Photodesorption of SO2 and SO from UV-irradiated SO2 ices

TL;DR

This study measures the photodesorption yields of SO2 and SO from UV-irradiated ices at various temperatures, providing data crucial for understanding their presence in space environments and modeling their gas-phase abundances.

Contribution

It provides the first direct measurements of SO2 and SO photodesorption yields from UV-irradiated ices and incorporates these into astrophysical models.

Findings

SO2 photodesorption yield increases with temperature up to 70 K

Estimated yields are 2.3 x 10^-4 and 6 x 10^-5 molecules per photon at 14 K

Photodesorption yields influence SO2 and SO gas-phase abundances in space environments.

Abstract

The detection of high gas-phase abundances of SO2 and SO in the cold envelope of an intermediate mass protostar suggests that these molecules might form on icy dust grains and subsequently desorb to the gas phase by non-thermal desorption processes such as photodesorption.
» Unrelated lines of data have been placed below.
(* ===== verification/World.v ===== *)
(** * The shared state of the process

    The Python objects one event loop shares, as [deps.build_container] wires them: the
    chain client with the address caches of the typed clients, the two monitors (the
    service's, fed by [tick], and the pipeline's own), the in-flight registry, the breaker,
    the counters, and the service's registry and state map. *)
From S2P Require Import Prelude PyFloat Config State InFlight Breaker Observability Models.
From S2P Require Import Risk Events Io.

(** [eth_account] (third party): key derivation and signing. *)
Class EthAccount := {
  from_key : string → res unit;                      (* the exception of Account.from_key(k) *)
  account_address : string → string;                 (* Account.from_key(k).address *)
  sign_transaction : string → string → string;       (* key, unsigned tx -> raw bytes *)
  demo_account : nat → string * string;              (* anvil mnemonic, index -> address, key *)
  unsafe_sign_hash : string → string → string;       (* digest, key -> signature hex *)
}.

Record ChainState := {
  cl_active : nat;                        (* ChainClient._active *)
  cl_pool_address : option string;        (* AaveClient._pool_address *)
  cl_oracle_address : option string;      (* OracleClient._oracle_address *)
  cl_decimals : dict string Z;            (* ERC20Client._decimals *)
}.

Record World := {
  w_chain : ChainState;
  w_vols : dict string RollingVolatility;     (* ProtectionService._monitor._vols *)
  w_pvols : dict string RollingVolatility;    (* AssessmentPipeline._monitor._vols *)
  w_inflight : InFlightRegistry;
  w_breaker : CircuitBreaker;
  w_counters : Counters;
  w_registry : dict string (RiskParams * string);
  w_states : dict string PositionState;
  w_autonomous : bool;
  w_max_bumps : Z;                            (* Simulator.max_bumps *)
  w_config : KeeperConfig;                    (* ServiceContainer.config *)
}.

Definition set_chain (c : ChainState) (w : World) : World :=
  {| w_chain := c; w_vols := w_vols w; w_pvols := w_pvols w; w_inflight := w_inflight w;
     w_breaker := w_breaker w; w_counters := w_counters w; w_registry := w_registry w;
     w_states := w_states w; w_autonomous := w_autonomous w; w_max_bumps := w_max_bumps w;
     w_config := w_config w |}.

Definition set_vols (v : dict string RollingVolatility) (w : World) : World :=
  {| w_chain := w_chain w; w_vols := v; w_pvols := w_pvols w; w_inflight := w_inflight w;
     w_breaker := w_breaker w; w_counters := w_counters w; w_registry := w_registry w;
     w_states := w_states w; w_autonomous := w_autonomous w; w_max_bumps := w_max_bumps w;
     w_config := w_config w |}.

Definition set_pvols (v : dict string RollingVolatility) (w : World) : World :=
  {| w_chain := w_chain w; w_vols := w_vols w; w_pvols := v; w_inflight := w_inflight w;
     w_breaker := w_breaker w; w_counters := w_counters w; w_registry := w_registry w;
     w_states := w_states w; w_autonomous := w_autonomous w; w_max_bumps := w_max_bumps w;
     w_config := w_config w |}.

Definition set_inflight (i : InFlightRegistry) (w : World) : World :=
  {| w_chain := w_chain w; w_vols := w_vols w; w_pvols := w_pvols w; w_inflight := i;
     w_breaker := w_breaker w; w_counters := w_counters w; w_registry := w_registry w;
     w_states := w_states w; w_autonomous := w_autonomous w; w_max_bumps := w_max_bumps w;
     w_config := w_config w |}.

Definition set_breaker (b : CircuitBreaker) (w : World) : World :=
  {| w_chain := w_chain w; w_vols := w_vols w; w_pvols := w_pvols w; w_inflight := w_inflight w;
     w_breaker := b; w_counters := w_counters w; w_registry := w_registry w;
     w_states := w_states w; w_autonomous := w_autonomous w; w_max_bumps := w_max_bumps w;
     w_config := w_config w |}.

Definition set_counters (c : Counters) (w : World) : World :=
  {| w_chain := w_chain w; w_vols := w_vols w; w_pvols := w_pvols w; w_inflight := w_inflight w;
     w_breaker := w_breaker w; w_counters := c; w_registry := w_registry w;
     w_states := w_states w; w_autonomous := w_autonomous w; w_max_bumps := w_max_bumps w;
     w_config := w_config w |}.

Definition set_registry (r : dict string (RiskParams * string)) (w : World) : World :=
  {| w_chain := w_chain w; w_vols := w_vols w; w_pvols := w_pvols w; w_inflight := w_inflight w;
     w_breaker := w_breaker w; w_counters := w_counters w; w_registry := r;
     w_states := w_states w; w_autonomous := w_autonomous w; w_max_bumps := w_max_bumps w;
     w_config := w_config w |}.

Definition set_states (d : dict string PositionState) (w : World) : World :=
  {| w_chain := w_chain w; w_vols := w_vols w; w_pvols := w_pvols w; w_inflight := w_inflight w;
     w_breaker := w_breaker w; w_counters := w_counters w; w_registry := w_registry w;
     w_states := d; w_autonomous := w_autonomous w; w_max_bumps := w_max_bumps w;
     w_config := w_config w |}.

Definition set_autonomous (b : bool) (w : World) : World :=
  {| w_chain := w_chain w; w_vols := w_vols w; w_pvols := w_pvols w; w_inflight := w_inflight w;
     w_breaker := w_breaker w; w_counters := w_counters w; w_registry := w_registry w;
     w_states := w_states w; w_autonomous := b; w_max_bumps := w_max_bumps w;
     w_config := w_config w |}.

Definition set_max_bumps (n : Z) (w : World) : World :=
  {| w_chain := w_chain w; w_vols := w_vols w; w_pvols := w_pvols w; w_inflight := w_inflight w;
     w_breaker := w_breaker w; w_counters := w_counters w; w_registry := w_registry w;
     w_states := w_states w; w_autonomous := w_autonomous w; w_max_bumps := n;
     w_config := w_config w |}.

Definition set_config (c : KeeperConfig) (w : World) : World :=
  {| w_chain := w_chain w; w_vols := w_vols w; w_pvols := w_pvols w; w_inflight := w_inflight w;
     w_breaker := w_breaker w; w_counters := w_counters w; w_registry := w_registry w;
     w_states := w_states w; w_autonomous := w_autonomous w; w_max_bumps := w_max_bumps w;
     w_config := c |}.

(** A coroutine of the program. *)
Abbreviation prog := (io World).

(** ** Frames

    [service_view w] is everything but the chain client's caches and the volatility windows:
    reading the chain leaves it unchanged. *)
Definition service_view (w : World) :=
  (w_inflight w, w_breaker w, w_counters w, w_registry w, w_states w, w_autonomous w,
   w_max_bumps w, w_config w).

Definition world_wf (w : World) : Prop :=
  inflight_wf (w_inflight w) ∧ breaker_wf (w_breaker w) ∧ dict_wf (w_counters w) ∧
  dict_wf (w_registry w) ∧ dict_wf (w_states w) ∧ w_max_bumps w ≤ 10.

(** A process that has not served anything yet. *)
Lemma fresh_wf c v pv cd br a n k :
  breaker_wf br → n ≤ 10 →
  world_wf {| w_chain := c; w_vols := v; w_pvols := pv; w_inflight := inflight_init cd;
              w_breaker := br; w_counters := []; w_registry := []; w_states := [];
              w_autonomous := a; w_max_bumps := n; w_config := k |}.
Proof.
  intros. split; [apply inflight_init_wf|]. split; [done|].
  split_and!; try apply dict_wf_nil; done.
Qed.

(** A freshly built process, for concrete runs. *)
Definition world0 : World := {|
  w_chain := {| cl_active := 0; cl_pool_address := None; cl_oracle_address := None;
                cl_decimals := [] |};
  w_vols := []; w_pvols := [];
  w_inflight := inflight_init (flit 30);
  w_breaker := {| br_max := 3; br_consecutive := 0; br_paused := false; br_reason := None |};
  w_counters := []; w_registry := []; w_states := [];
  w_autonomous := true; w_max_bumps := 3;
  w_config := {| kc_poll_interval_seconds := 12; kc_breaker_max_consecutive_failures := 3;
                 kc_inflight_cooldown_seconds := 30; kc_max_simulation_bumps := 3;
                 kc_autonomous_enabled := true |};
|}.

(** A signer for concrete runs. *)
Definition eth_account_plain : EthAccount := {|
  from_key := λ _, Ok tt;
  account_address := λ k, ("0xacc" +:+ k)%string;
  sign_transaction := λ k tx, (k +:+ tx)%string;
  demo_account := λ i, (pretty (N.of_nat i), pretty (N.of_nat i));
  unsafe_sign_hash := λ d k, (d +:+ k)%string;
|}.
In this work we report photodesorption yields for SO2 and, tentatively, SO upon ultraviolet photon irradiation of SO2 ice samples at temperatures between 14 and 80 K. Photodesorption yields were measured directly in the gas phase using a calibrated quadrupole mass spectrometer. Yields of 2.3 x 10-4 molecule/photon and 6 x 10-5 molecule/photon were estimated for SO2 and SO at 14 K (respectively). The SO2 photodesorption yield increased with temperature up to a value of 3.8 x 10-4 molecule/photon at 70 K, followed by a decrease at 80 K that could be due to crystallization of the sample. The signal assigned to SO photodesorption did not significantly change with temperature. The estimated photodesorption yields were included in the Nautilus gas-grain chemical model to evaluate their contribution to the SO2 and SO gas-phase abundances in an astrophysical environment. In addition, we also present a theoretically estimated band strength for the 1395 cm-1 SO3 IR feature (A = 1.1 x 10-16 cm molecule-1). SO3 is the main detected product in irradiated SO2 ices, and a potential contributor to the 7.2 um band observed in some interstellar ice IR spectra.